> Problem requirements
A verbatim reproduction of the lines below, from the line containing "numberText (String c" through the line containing "assert (exists r, lowerString", both ends included, is the whole required output.

Stored data entries
◆ ◆ ◆

(** A digit, a point, digits. *)
Lemma decimal_reads c d v : isDigit c = true -> d <> "" -> parseDigits (String c d) 0 = Some v ->
  numberText (String c (String "." d)) = true /\ parseFloat (String c (String "." d)) = checkedFloat (fscale10 v (- lenZ d)).
Proof.
  intros Hc Hd Hp. assert (strForall isDigit d = true) as Hall.
  { cbn [parseDigits] in Hp. rewrite Hc in Hp. revert Hp. generalize (0 * 10 + (byteZ c - 48)). clear Hd. induction d as [|x d IH]; intros n; [done|].
    cbn [parseDigits strForall]. destruct (isDigit x); [|done]. apply IH. }
  assert (spanDigits d = (d, "")) as Hspan by (rewrite <- (app_nil_r_str d) at 1; by apply spanDigits_app).
  apply String.eqb_neq in Hd as Hd'. split.
  - unfold numberText, scanNumber. rewrite (isDigit_neq c "-") by (done || by vm_compute).
    assert (scanInteger (String c (String "." d)) = Some (String c "", String "." d)) as ->.
    { unfold scanInteger. destruct (Ascii.eqb_spec c "0") as [->|]; [done|]. cbn [spanDigits]. rewrite Hc. done. }
    cbn [scanFraction Ascii.eqb Bool.eqb]. rewrite Hspan, Hd'. cbn [scanExponent String.append]. by rewrite app_nil_r_str, String.eqb_refl.
  - unfold parseFloat. rewrite !(isDigit_neq c) by (done || by vm_compute).
    assert (exists r, lowerString (String c (String "." d)) = String c r) as (r&Hl).
    { cbn [lowerString]. unfold lowerAscii at 1. unfold isUpper. unfold isDigit in Hc. apply inRange_iff in Hc.
      assert (inRange 65 90 c = false) as -> by (apply not_true_iff_false; rewrite inRange_iff; lia). by eexists. }
    rewrite Hl. assert (forall x, isDigit x = false -> forall y z, String.eqb (String c y) (String x z) = false) as Hne.
    { intros x Hx y z. apply String.eqb_neq. intros [= ->]. congruence. }
    rewrite !Hne by by vm_compute. cbn [orb andb negb]. unfold readFloat.
    assert ((match String c (String "." d) with
             | String "0" (String c' (String d' r')) => if Ascii.eqb (lowerAscii c') "x" then (true, String d' r') else (false, String c (String "." d))
             | _ => (false, String c (String "." d)) end) = (false, String c (String "." d))) as ->.
    { destruct d as [|x d]; [done|]. destruct c as [[] [] [] [] [] [] [] []]; reflexivity. }
    cbn [readMantissa]. rewrite !(isDigit_neq c) by (done || by vm_compute). rewrite Hc. cbn [Ascii.eqb Bool.eqb].
    cbn [parseDigits] in Hp. rewrite Hc in Hp. rewrite (readMantissa_digits d _ v _ _ Hp). cbn [negb andb withSign]. by rewrite Z.sub_0_l, Z.add_0_l.
Qed.

Lemma plainDecimal_reads C J : 0 <= J <= 17 -> 0 < C <= 9 * 10 ^ J -> 10 ^ J <= 10 * C ->
  numberText (plainDecimal C (- J)) = true /\ parseFloat (plainDecimal C (- J)) = checkedFloat (fscale10 C (- J)).
Proof.
  intros HJ HC HC'. destruct (Z.eq_dec J 0) as [->|HJ0].
  - change (10 ^ 0) with 1 in *. assert (C = 1 \/ C = 2 \/ C = 3 \/ C = 4 \/ C = 5 \/ C = 6 \/ C = 7 \/ C = 8 \/ C = 9) as Hcs by lia.
    repeat destruct Hcs as [->|Hcs]; try (subst C); split; vm_compute; reflexivity.
  - assert (0 < 10 ^ J) by (apply Z.pow_pos_nonneg; lia). assert (10 ^ J = 10 * 10 ^ (J - 1)) as HJs by (rewrite <- Z.pow_succ_r by lia; f_equal; lia).
    pose proof (digits_parse C ltac:(lia)) as Hp. pose proof (digits_nonempty C) as Hne. pose proof (digits_digits C ltac:(lia)) as Hd.
    assert (parseDigits (digits C) 0 = Some C) as Hp' by (unfold parseUDigits in Hp; by destruct (digits C)). clear Hp.
    unfold plainDecimal. rewrite (proj2 (Z.leb_gt 0 (- J))) by lia. destruct (Z.lt_ge_cases C (10 ^ J)) as [Hlt|Hge].
    + assert (lenZ (digits C) = J) as HL by (apply digits_length; lia). replace (lenZ (digits C) + - J) with 0 by lia.
      change (0 <? 0) with false. cbv iota. change ("0." +:+ (zeros (- 0) +:+ digits C)) with (String "0" (String "." (digits C))).
      rewrite <- HL. by apply decimal_reads.
    + assert (lenZ (digits C) = J + 1) as HL
        by (apply digits_length; [lia|]; replace (J + 1 - 1) with J by lia; rewrite Z.pow_add_r by lia; lia).
      replace (lenZ (digits C) + - J) with 1 by lia. change (0 <? 1) with true. cbv iota. change (Z.to_nat 1) with 1%nat.
      destruct (digits C) as [|c d]; [done|]. cbn [strForall] in Hd. apply andb_prop in Hd as [Hc _].
      pose proof (drop_app (String c "") d) as Hdr. pose proof (take_app (String c "") d) as Htk.
      change (String.length (String c "")) with 1%nat in *. change (String c "" +:+ d) with (String c d) in *. rewrite Hdr, Htk.
      change (String c "" +:+ ("." +:+ d)) with (String c (String "." d)).
      assert (lenZ d = J) as <- by (unfold lenZ in *; cbn [String.length] in HL; lia).
      apply decimal_reads; [done| |done]. intros ->. unfold lenZ in HJ0. cbn in HJ0. lia.
Qed.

◆ ◆ ◆

> Answer
  numberText (String c (String "." d)) = true /\ parseFloat (String c (String "." d)) = checkedFloat (fscale10 v (- lenZ d)).
Proof.
  intros Hc Hd Hp. assert (strForall isDigit d = true) as Hall.
  { cbn [parseDigits] in Hp. rewrite Hc in Hp. revert Hp. generalize (0 * 10 + (byteZ c - 48)). clear Hd. induction d as [|x d IH]; intros n; [done|].
    cbn [parseDigits strForall]. destruct (isDigit x); [|done]. apply IH. }
  assert (spanDigits d = (d, "")) as Hspan by (rewrite <- (app_nil_r_str d) at 1; by apply spanDigits_app).
  apply String.eqb_neq in Hd as Hd'. split.
  - unfold numberText, scanNumber. rewrite (isDigit_neq c "-") by (done || by vm_compute).
    assert (scanInteger (String c (String "." d)) = Some (String c "", String "." d)) as ->.
    { unfold scanInteger. destruct (Ascii.eqb_spec c "0") as [->|]; [done|]. cbn [spanDigits]. rewrite Hc. done. }
    cbn [scanFraction Ascii.eqb Bool.eqb]. rewrite Hspan, Hd'. cbn [scanExponent String.append]. by rewrite app_nil_r_str, String.eqb_refl.
  - unfold parseFloat. rewrite !(isDigit_neq c) by (done || by vm_compute).
    assert (exists r, lowerString (String c (String "." d)) = String c r) as (r&Hl).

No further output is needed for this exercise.